During a visit to Scotland he said next week’s referendum was not like a general election result that could be overturned five years later, but a decision that would stand for ever.
In a passionate speech, the prime minister said he would be “heartbroken” if the UK was torn apart, but he pledge to make independence happen if that is what voters want.
Mr Cameron and the other two UK party leaders travelled to Scotland today in a last-ditch attempt to save the 300-year-old union.
In a visit to Scottish Widows, in the heart of the financial district in Edinburgh, he said the Better Together campaign needed to make the “arguments of the heart”.
He warned that the referendum was not about getting rid of the Conservatives.
“Because it is an election people think it’s like a general election. If you are fed up with the effing Tories give them a kick,” Mr Cameron said.
“This is not a decision about the next five years, but the next century.”
He added the September 18 vote was not about whether Scotland is a nation, because it is a nation, part of a family of nations that “enables this great country to punch way above its weight in the world”.

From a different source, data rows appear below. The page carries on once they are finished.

(** ** Numerals are read back *)
Lemma parse_digits_app acc s t :
  parse_digits acc (s +:+ t) = parse_digits acc s ≫= fun a => parse_digits a t.
Proof.
  revert acc. induction s as [|c s IH]; intros acc; autorewrite with text; [done|]. simpl.
  destruct (digit_of c); [apply IH|done].
Qed.

Lemma parse_digits_print acc w n :
  0 <= n → parse_digits acc (digits 10 w n) = Some (acc * 10 ^ Z.of_nat w + n mod 10 ^ Z.of_nat w).
Proof.
  revert n. induction w as [|w IH]; intros n Hn; simpl digits.
  { simpl. rewrite Z.mod_1_r. f_equal. lia. }
  rewrite parse_digits_app, IH by (apply Z.div_pos; lia). simpl.
  destruct (digit_char_spec (n mod 10)) as [-> _]; [apply Z.mod_pos_bound; lia|]. f_equal.
  rewrite Nat2Z.inj_succ, Z.pow_succ_r by lia.
  rewrite (Z.mul_comm 10 (10 ^ _)), (Z.mul_comm (10 ^ _) 10), Z.rem_mul_r by lia. lia.
Qed.

Lemma parse_u64_show n : 0 <= n <= u64_max → parse_u64 (show n) = Some n.
Proof.
  intros Hn. unfold show, fmt. set (w := Nat.max _ _).
  pose proof (fmt_enough 10 1 n ltac:(lia) ltac:(lia)) as Hw. fold w in Hw.
  pose proof (parse_digits_print 0 w n ltac:(lia)) as Hp. rewrite Z.mod_small in Hp by lia.
  assert (Hlen : String.length (digits 10 w n) = w) by apply digits_length.
  destruct (digits 10 w n) as [|c rest]; [simpl in Hlen; lia|]. unfold parse_u64.
  destruct (Ascii.eqb_spec c "+") as [->|_]; [done|]. unfold parse_nat. rewrite Hp. simpl.
  by apply try_u64_Some.
Qed.

(** No file of this bus exists. *)
Definition fresh_bus (dir : string) (w : world) : Prop := ∀ name, w_fs w !! (dir +:+ name) = None.

Section system.
Context {E : BusEnv} {J : InboxJsonText} {JL : InboxJsonLaws} {EL : BusJsonLaws E} {C : CleanFailures E}.
Context (mempal_home : string) (cwd : path) (dir : string).
Hypothesis Hdir : project_bus_dir mempal_home cwd = Ok dir.

Lemma fresh_sees w : fresh_bus dir w → sees dir w no_bus.
Proof.
  intros Hf. split; [left|left|left|]; try (split; [apply Hf|done]).
  intros a. left. split; [|done]. unfold inbox_file. rewrite str_app_assoc. apply Hf.
Qed.

(** A bus in use, after some operations on a fresh one. *)
Definition in_use (w : world) : Prop :=
  ∃ w0 ops, fresh_bus dir w0 ∧ w = bus_run mempal_home cwd ops w0.

Lemma in_use_sees w : in_use w → ∃ v, sees dir w v ∧ rtc micro no_bus v ∧ wf v.
Proof.
  intros (w0 & ops & Hf & ->).
  destruct (bus_run_steps mempal_home cwd dir Hdir (fun _ _ => True) micro ops w0 no_bus) as (v & Hv & Hr).
  { intros v v' Hm [Hwf _]. split; [eapply micro_wf; eassumption|done]. }
  { by apply Forall_true; intros []; simpl. }
  { by apply fresh_sees. }
  { split; [apply no_bus_wf|done]. }
  exists v. split; [done|]. split; [done|]. eapply micros_wf; [done|apply no_bus_wf].
Qed.

Lemma in_use_run w ops : in_use w → in_use (bus_run mempal_home cwd ops w).
Proof.
  intros (w0 & ops0 & Hf & ->). exists w0, (ops0 ++ ops)%list. split; [done|].
  clear Hf. revert w0. induction ops0 as [|op ops0 IH]; intros w0; [done|]. simpl. apply IH.
Qed.

(** What the code reads is what the view shows. *)
Lemma listed_events limit w v w' l :
  sees dir w v → list_events mempal_home cwd limit w = (w', Ok l) →
  l = match limit with Some n => keep_last n (v_log v) | None => v_log v end.
Proof.
  intros Hw Hl.
  assert (H : wp dir (list_events mempal_home cwd limit)
    (fun x _ => x = match limit with Some n => keep_last n (v_log v) | None => v_log v end) (fun _ _ => True) v)
    by (by eapply wp_list_events; [exact Hdir| |intros ???]).
  specialize (H w Hw). rewrite Hl in H. by destruct H as (_ & _ & ->).
Qed.

Lemma listed_deliveries w v w' l :
  sees dir w v → list_delivery_statuses mempal_home cwd None w = (w', Ok l) → l = deliveries v.
Proof.
  intros Hw Hl.
  assert (H : wp dir (list_delivery_statuses mempal_home cwd None) (fun x _ => x = deliveries v) (fun _ _ => True) v)
    by (by eapply wp_list_delivery_statuses; [exact Hdir| |intros ???|]).
  specialize (H w Hw). rewrite Hl in H. by destruct H as (_ & _ & ->).
Qed.

Definition distinct_ids (w : world) : Prop :=
  ∃ w' events, list_events mempal_home cwd None w = (w', Ok events) ∧ NoDup (ev_event_id <$> events).

Lemma distinct_ids_log w v : sees dir w v → distinct_ids w → NoDup (ev_event_id <$> v_log v).
Proof. intros Hw (w' & events & Hl & Hnd). by rewrite <- (listed_events _ _ _ _ _ Hw Hl). Qed.

(** ** Pending deliveries *)
Definition pending_count (a : string) (l : list DeliveryStatus) : Z := count_if (pending_for a) l.

Lemma pending_count_cons a d l :
  pending_count a (d :: l) = (if pending_for a d then 1 else 0) + pending_count a l.
Proof. unfold pending_count, count_if. simpl. destruct (pending_for a d); simpl; lia. Qed.

Lemma pending_count_app a l l' : pending_count a (l ++ l') = pending_count a l + pending_count a l'.
Proof. unfold pending_count, count_if. rewrite List.filter_app, length_app. lia. Qed.

Lemma pending_count_pos a l : 0 <= pending_count a l.
Proof. unfold pending_count, count_if. lia. Qed.

Lemma mark_drained_count a t at_ n l :
  0 <= n → pending_count a (mark_drained t at_ n l)
           = if bool_decide (t = a) then Z.max 0 (pending_count a l - n) else pending_count a l.
Proof.
  revert n. induction l as [|d l IH]; intros n Hn; cbn [mark_drained].
  { case_bool_decide; [|done]. unfold pending_count, count_if. simpl. lia. }
  destruct (Z.eqb_spec n 0) as [->|Hz].
  { case_bool_decide; [|done]. pose proof (pending_count_pos a (d :: l)). lia. }
  destruct (pending_for t d) eqn:Et; rewrite !pending_count_cons.
  - assert (Hd : pending_for a (set_delivery "drained" at_ (ds_acked_by d) d) = false).
    { unfold pending_for. simpl. by rewrite andb_false_r. }
    rewrite Hd, IH by lia. case_bool_decide as Ha.
    + subst. rewrite Et. lia.
    + assert (pending_for a d = false) as ->; [|lia].
      unfold pending_for in *. apply andb_true_iff in Et as [Et%bool_decide_eq_true _].
      rewrite bool_decide_false; [done|congruence].
  - rewrite IH by lia. case_bool_decide as Ha; [|done]. subst. rewrite Et. lia.
Qed.

Lemma alter_acked_count a s at_ by_ (i : nat) l :
  s ≠ "pending" → pending_count a (alter (set_delivery s at_ by_) i l) <= pending_count a l.
Proof.
  intros Hs. revert i. induction l as [|d l IH]; intros [|i]; csimpl; try done.
  - rewrite !pending_count_cons. unfold pending_for at 1. simpl. rewrite (bool_decide_false (s = _)) by done.
    rewrite andb_false_r. destruct (pending_for a d); lia.
  - rewrite !pending_count_cons. specialize (IH i). lia.
Qed.

(** ** The log and the inbox of an agent that keeps its inbox *)
Definition keeps_inbox (a id transport : string) : Prop := id = a → transport = "inbox".

(** No more deliveries of [a] are pending than its inbox holds messages. *)
Definition log_within_inbox (a : string) (v : view) : Prop :=
  pending_count a (deliveries v) <= Z.of_nat (length (v_inbox v a)).

Definition calm_step (a : string) (v v' : view) : Prop :=
  rtc micro v v' ∧ (good (keeps_inbox a) v → good (keeps_inbox a) v')
  ∧ (wf v → log_within_inbox a v → log_within_inbox a v').

#[local] Instance sent_to_dec a e : Decision (sent_to a e).
Proof. unfold sent_to. apply _. Defined.

Lemma effect_pending a log e acc acc' :
  effect log e acc acc' → pending_count a acc'.1 <= pending_count a acc.1 + if bool_decide (sent_to a e) then 1 else 0.
Proof.
  intros Heff. destruct Heff as [|t Hty Ht|t n _ _ Hn|id i d]; simpl.
  - case_bool_decide; lia.
  - rewrite pending_count_app. unfold pending_count at 2, count_if. simpl. unfold pending_for. simpl.
    destruct (decide (t = a)) as [->|Hne].
    + rewrite (bool_decide_true (sent_to a e)) by done. destruct (_ && _); simpl; lia.
    + rewrite (bool_decide_false (t = a)) by done. simpl. case_bool_decide; lia.
  - assert (Hn0 : 0 <= n).
    { subst n. destruct (ev_details e !! _ ≫= parse_u64) eqn:Hp; simpl; [|lia].
      apply bind_Some in Hp as (s & _ & Hs). destruct s; [done|].
      unfold parse_u64 in Hs. by apply bind_Some in Hs as (x & _ & (-> & ? & _)%try_u64_Some). }
    rewrite mark_drained_count by done. pose proof (pending_count_pos a acc.1). repeat case_bool_decide; lia.
  - transitivity (pending_count a acc.1); [by apply alter_acked_count|]. case_bool_decide; lia.
Qed.

(** What a drain's event does, exactly. *)
Lemma drain_deliveries v a count bytes e :
  0 <= count <= u64_max → drain_event a count bytes e →
  deliveries (add_event e v) = mark_drained a (ev_occurred_at e) count (deliveries v).
Proof.
  intros Hc [Hty Hst _ Ht _ _ Hd]. unfold deliveries. simpl. rewrite replay_snoc. unfold replay_event.
  destruct (replay (v_log v)) as [l index]. rewrite Hty, Hst, Ht, Hd. simpl.
  rewrite lookup_insert_eq. change (Some (show count) ≫= parse_u64) with (parse_u64 (show count)).
  by rewrite parse_u64_show.
Qed.

Lemma room_count v a : wf v → 0 <= Z.of_nat (length (v_inbox v a)) <= u64_max.
Proof. intros Hwf. destruct (wf_inboxes _ Hwf a) as [Hc _]. unfold MAX_PENDING_MESSAGES, u64_max in *. lia. Qed.

Lemma log_event_within a v e (inbox' : list InboxMessage) :
  event_ok (v_log v) e → log_within_inbox a v →
  Z.of_nat (length (v_inbox v a)) + (if bool_decide (sent_to a e) then 1 else 0) <= Z.of_nat (length inbox') →
  pending_count a (replay (v_log v ++ [e])).1 <= Z.of_nat (length inbox').
Proof.
  unfold log_within_inbox, deliveries. intros Hok Hl Hlen.
  pose proof (effect_pending a _ _ _ _ (replay_effect _ _ Hok)). lia.
Qed.

Lemma calm_intro a v v' :
  rtc micro v v' → (wf v → log_within_inbox a v → log_within_inbox a v') →
  (good (keeps_inbox a) v → good (keeps_inbox a) v') → rtc (calm_step a) v v'.
Proof. intros. by apply rtc_once. Qed.

Lemma good_same_agents okreg v v' :
  rtc micro v v' → reg_agents (v_reg v') = reg_agents (v_reg v) → good okreg v → good okreg v'.
Proof. intros Hr Hreg [Hwf Hk]. split; [by eapply micros_wf|]. by rewrite Hreg. Qed.
Definition lift_card {A} (r : result A KnowledgeError) : result A CardError :=
  match r with Ok a => Ok a | Err e => Err (CardKnowledge e) end.

Definition evaluate_card_gate_by_id (c : CardDb) (card_id : string) (target_status reviewer : option string)
    (allow_counterexamples : bool) : result GateReport CardError :=
  let? card := load_card c card_id in
  let? target := lift_card (match target_status with
                            | Some value => card_parse_status value
                            | None => Ok (card_default_target_status (k_tier card))
                            end) in
  let? _ := lift_card (card_validate_tier_status (k_tier card) target) in
  lift_card (evaluate_card_gate card target reviewer allow_counterexamples
               (counts_from_links (knowledge_evidence_links c card_id))).

(** ** The lifecycle *)
Definition deterministic_link_id (card_id drawer_id : string) (role : KnowledgeEvidenceRole) : string :=
  "link_" +:+ String.substring 0 16
    (sha256_hex ("knowledge-card-lifecycle-link-v1" +:+ nul +:+ card_id +:+ nul +:+ drawer_id +:+ nul
                 +:+ evidence_role_slug role)).

Definition deterministic_event_id (card_id : string) (type : KnowledgeEventType) (reason : string) : string :=
  "event_" +:+ String.substring 0 16
    (sha256_hex ("knowledge-card-lifecycle-event-v1" +:+ nul +:+ card_id +:+ nul +:+ event_type_slug type +:+ nul
                 +:+ reason)).

Record CardLifecycleMutation := MkMutation {
  m_old_status : KnowledgeStatus;
  m_target_status : KnowledgeStatus;
  m_event_type : KnowledgeEventType;
  m_reason : string;
  m_actor : option string;
  m_new_refs : list string;
  m_link_role : KnowledgeEvidenceRole;
  m_metadata : CardMetadata;
}.

(** [clock n] is the n-th [current_timestamp] of an operation. *)
Fixpoint insert_links (clock : nat → string) (n : nat) (card_id reason : string) (role : KnowledgeEvidenceRole)
    (refs : list string) (c : CardDb) : CardDb * result nat CardError :=
  match refs with
  | [] => (c, Ok n)
  | id :: rest =>
      match insert_knowledge_evidence_link
              (MkLink (deterministic_link_id card_id id role) card_id id role
                 (Some ("linked during card lifecycle: " +:+ reason)) (clock n)) c with
      | (c, Ok _) => insert_links clock (S n) card_id reason role rest c
      | (c, Err e) => (c, Err (CardStore "failed to insert knowledge card evidence link" e))
      end
  end.

Definition lifecycle_event (clock : nat → string) (n : nat) (card : KnowledgeCard) (m : CardLifecycleMutation)
    : KnowledgeCardEvent :=
  MkEvent (deterministic_event_id (k_id card) (m_event_type m) (m_reason m)) (k_id card) (m_event_type m)
    (Some (m_old_status m)) (Some (m_target_status m)) (m_reason m) (m_actor m) (Some (m_metadata m)) (clock n).

(** The statements of [apply_card_lifecycle]. *)
Definition lifecycle_writes (clock : nat → string) (card : KnowledgeCard) (m : CardLifecycleMutation) (c : CardDb)
    : CardDb * result unit CardError :=
  match insert_links clock 1 (k_id card) (m_reason m) (m_link_role m) (m_new_refs m) c with
  | (c, Err e) => (c, Err e)
  | (c, Ok n) =>
      match update_knowledge_card card c with
      | (c, Err e) => (c, Err (CardStore "failed to update knowledge card" e))
      | (c, Ok _) =>
          match append_knowledge_event (lifecycle_event clock n card m) c with
          | (c, Err e) => (c, Err (CardStore "failed to append knowledge card event" e))
          | (c, Ok _) => (c, Ok tt)
          end
      end
  end.
End cards.

(** ** Writing, with or without the runtime writer lease *)

(** The connection of a fenced write. *)
Record card_conn := CardConn {
  cd_begun : result unit DbError;
  cd_committed : result unit DbError;
  cd_sys : os;
  cd_own : string;
  cd_cleanup_ms : Z;
  cd_now_ms : Z;
}.

Record PromoteCardRequest := MkPromoteCard {
  pc_card_id : string;
  pc_status : string;
  pc_verification_refs : list string;
  pc_reason : string;
  pc_reviewer : option string;
  pc_allow_counterexamples : bool;
  pc_enforce_gate : bool;
}.

Record DemoteCardRequest := MkDemoteCard {
  dc_card_id : string;
  dc_status : string;
  dc_evidence_refs : list string;
  dc_reason : string;
  dc_reason_type : string;
}.

Record PromoteCardOutcome := MkPromotedCard {
  pco_card_id : string;
  pco_old_status : string;
  pco_new_status : string;
  pco_verification_refs : list string;
  pco_gate : option GateReport;
}.

Record DemoteCardOutcome := MkDemotedCard {
  dco_card_id : string;
  dco_old_status : string;
  dco_new_status : string;
  dco_counterexample_refs : list string;
}.

Section lifecycle.
Context `{StoreEnv} `{JsonText} (blake3_hex : string → string).

Definition apply_card_lifecycle (conn : card_conn) (lease : option RuntimeWriterLease) (operation : string)
    (clock : nat → string) (card : KnowledgeCard) (m : CardLifecycleMutation) (st : lease_db * CardDb)
    : (lease_db * CardDb) * result unit CardError :=
  with_runtime_writer_lease_write blake3_hex CardLease true (cd_begun conn) (cd_committed conn) (cd_sys conn)
    (cd_own conn) lease operation (cd_cleanup_ms conn) (cd_now_ms conn)
    (fun st => let '(c, r) := lifecycle_writes clock card m st.2 in ((st.1, c), r)) st.

(** The card, the new references and the gate, or why the promotion is refused. *)
Definition promote_card_plan (c : CardDb) (request : PromoteCardRequest)
    : result (KnowledgeCard * KnowledgeStatus * list string * option GateReport) CardError :=
  let? target := lift_card (card_parse_status (pc_status request)) in
  if negb (bool_decide (target ∈ [Promoted; Canonical])) then Err (CardKnowledge PromoteTarget)
  else
    let? _ := lift_card (validate_evidence_refs c (pc_verification_refs request)) in
    let? card := load_card c (pc_card_id request) in
    let? _ := lift_card (card_validate_tier_status (k_tier card) target) in
    let links := knowledge_evidence_links c (pc_card_id request) in
    let new_refs := missing_refs_for_role links (pc_verification_refs request) RoleVerification in
    let projected := projected_counts (counts_from_links links) new_refs RoleVerification in
    let? gate :=
      (if pc_enforce_gate request then
         let? gate := lift_card (evaluate_card_gate card target (pc_reviewer request)
                                   (pc_allow_counterexamples request) projected) in
         if g_allowed gate then Ok (Some gate) else Err (CardKnowledge (GateFailed (g_reasons gate)))
       else Ok None) in
    Ok (card, target, new_refs, gate).

Definition promote_mutation (request : PromoteCardRequest) (old target : KnowledgeStatus) (new_refs : list string)
    : CardLifecycleMutation :=
  MkMutation old target EventPromoted (pc_reason request) (pc_reviewer request) new_refs RoleVerification
    (PromotedWith (pc_verification_refs request) (pc_enforce_gate request)).

Definition promote_card_with_runtime_writer_lease (conn : card_conn) (lease : option RuntimeWriterLease)
    (operation : string) (clock : nat → string) (request : PromoteCardRequest) (st : lease_db * CardDb)
    : (lease_db * CardDb) * result PromoteCardOutcome CardError :=
  match promote_card_plan st.2 request with
  | Err e => (st, Err e)
  | Ok (card, target, new_refs, gate) =>
      match apply_card_lifecycle conn lease operation clock (with_status card target (clock O))
              (promote_mutation request (k_status card) target new_refs) st with
      | (st, Err e) => (st, Err e)
      | (st, Ok _) =>
          (st, Ok (MkPromotedCard (pc_card_id request) (knowledge_status_as_str (k_status card))
                     (knowledge_status_as_str target)
                     (refs_for_role (knowledge_evidence_links st.2 (k_id card)) RoleVerification) gate))
      end
  end.

Definition promote_card (conn : card_conn) (clock : nat → string) (request : PromoteCardRequest)
    (st : lease_db * CardDb) : (lease_db * CardDb) * result PromoteCardOutcome CardError :=
  promote_card_with_runtime_writer_lease conn None "apply knowledge card promotion" clock request st.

“This vote is not about Scotland versus Britain it’s about two competing visions for Scotland,” he said.
“I hope you choose the vision of Scotland that is about Scottish pride, Scottish patriotism, Scottish nationhood, but is also about being part of the family of nations we have created.”
Mr Cameron said people asked him why he felt so strongly about Scotland, when as the leader of a party with just on MP in Scotland, it would be easier to get a majority if Scotland were to separate from the UK.
“My answer to that is that I care fare more for my country than I do for my party,” he said.